A novel fracture lattice in spiny mouse skin facilitates tissue autotomy and regeneration.

Autotomy is a unique phenotype whereby an animal sheds a body part to escape predation(1-3). The timing and location of autotomy are tightly regulated by preformed planes of weakness (aka fracture planes) which facilitate tissue loss. While autotomy is often followed by regeneration, these phenotypes are rarely reported in mammals(4-9). A notable exception are spiny mice (Acomys) which exhibit skin autotomy and more remarkably, complete tissue regeneration(10-14). Presently, mechanisms underlying autotomy and complete regeneration in Acomys skin remain elusive. Here, we report the discovery of a honeycomb-like fracture lattice in Acomys skin whose design directs tissue destruction but also facilitates regenerative healing.
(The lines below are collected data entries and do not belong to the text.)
(** ** The properties on concrete runs *)

Lemma round_trip_seven_bit_witness :
  exists envelope,
    encode demoDeriveSharedKey demoEncodeAesGcm alice (U8 bobPublicKey)
      (Str hello) [x07] = Ok envelope /\
    tryDecode demoDeriveSharedKey demoDecodeAesGcm alice (U8 bobPublicKey)
      (U8 envelope)
    = Ok {| isDecoded := true; message := Str hello |}.
Proof.
  eexists. split; [reflexivity|].
  apply (round_trip_seven_bit demoDeriveSharedKey demoEncodeAesGcm
           demoDecodeAesGcm alice (U8 bobPublicKey) (Str hello) [x07]).
  - apply demo_AeadCorrect.
  - reflexivity.
  - reflexivity.
Defined.

(** C1 as stated fails: the one-character text U+3042 comes back as the three
    characters 227, 129, 130, one per byte of its UTF-8 encoding. *)
Lemma round_trip_exact_fails : ~ RoundTripExact.
Proof.
  intros H.
  pose proof (H demoDeriveSharedKey demoEncodeAesGcm demoDecodeAesGcm
                (demo_AeadCorrect _) alice (U8 bobPublicKey) (Str [12354])
                [x07] _ eq_refl) as C.
  vm_compute in C. discriminate C.
Qed.

Lemma tryDecode_failure_classes_witness :
  tryDecode demoDeriveSharedKey demoDecodeAesGcm alice (U8 bobPublicKey)
    (U8 [x01; x02])
  = Ok {| isDecoded := false; message := U8 [x01; x02] |} /\
  tryDecode demoDeriveSharedKey demoDecodeAesGcm alice (U8 [])
    (Str (str "0102"))
  = Ok {| isDecoded := false; message := U8 [x01; x02] |} /\
  tryDecode brokenDeriveSharedKey demoDecodeAesGcm alice (U8 bobPublicKey)
    (U8 [x01; x02])
  = Throw OutOfMemory.
Proof.
  split; [|split].
  - exact (tryDecode_failure_classes demoDeriveSharedKey demoDecodeAesGcm alice
             (U8 bobPublicKey) (U8 [x01; x02]) bobPublicKey [x01; x02]
             AuthenticationFailure eq_refl eq_refl eq_refl eq_refl).
  - exact (tryDecode_failure_classes demoDeriveSharedKey demoDecodeAesGcm alice
             (U8 []) (Str (str "0102")) [] [x01; x02]
             InvalidPoint eq_refl eq_refl eq_refl eq_refl).
  - exact (tryDecode_failure_classes brokenDeriveSharedKey demoDecodeAesGcm alice
             (U8 bobPublicKey) (U8 [x01; x02]) bobPublicKey [x01; x02]
             OutOfMemory eq_refl eq_refl eq_refl eq_refl).
Defined.

Lemma legacy_round_trip_seven_bit_witness :
  exists envelope,
    encodeDeprecated demoDeriveSharedKey demoEncodeAesGcm alice
      (Str (str "B2B2B2B2")) (U8 [x68; x69]) [] = Ok envelope /\
    tryDecodeDeprecated demoDeriveSharedKey demoDecodeAesGcm alice
      (Str (str "B2B2B2B2")) (U8 envelope)
    = Ok {| isDecoded := true; message := Str (str "hi") |}.
Proof.
  eexists. split; [reflexivity|].
  apply (legacy_round_trip_seven_bit demoDeriveSharedKey demoEncodeAesGcm
           demoDecodeAesGcm alice (Str (str "B2B2B2B2")) (U8 [x68; x69]) []).
  - apply demo_AeadCorrect.
  - reflexivity.
  - reflexivity.
Defined.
Unlike the single continuous surface of a fracture plane, this fracture lattice consists of a three-dimensional array of hexagonal units whose boundaries guide tissue breakage. Moreover, we identify collagen VI as the main constituent of the fracture lattice and find that it is distinctly arranged to initiate fracturing and propagation of skin tearing. By preconditioning the tissue for autotomy, the fracture lattice dampens the damage-induced inflammatory response but also upregulates a pro-regenerative gene signature, accelerating skin appendage regeneration. Lastly, we discovered the key role of spiny hairs in fracture lattice formation, as inhibiting their development leads to abnormal pattern formation and changes in skin fracture mechanics. Our results present a novel example of a uniquely evolved structural adaptation in mammalian skin that links tissue patterning, autotomy and regeneration. We expect that the application of a modular compartment structure to artificial skin and other organ engineering may enhance resilience to injury and facilitate efficient regeneration.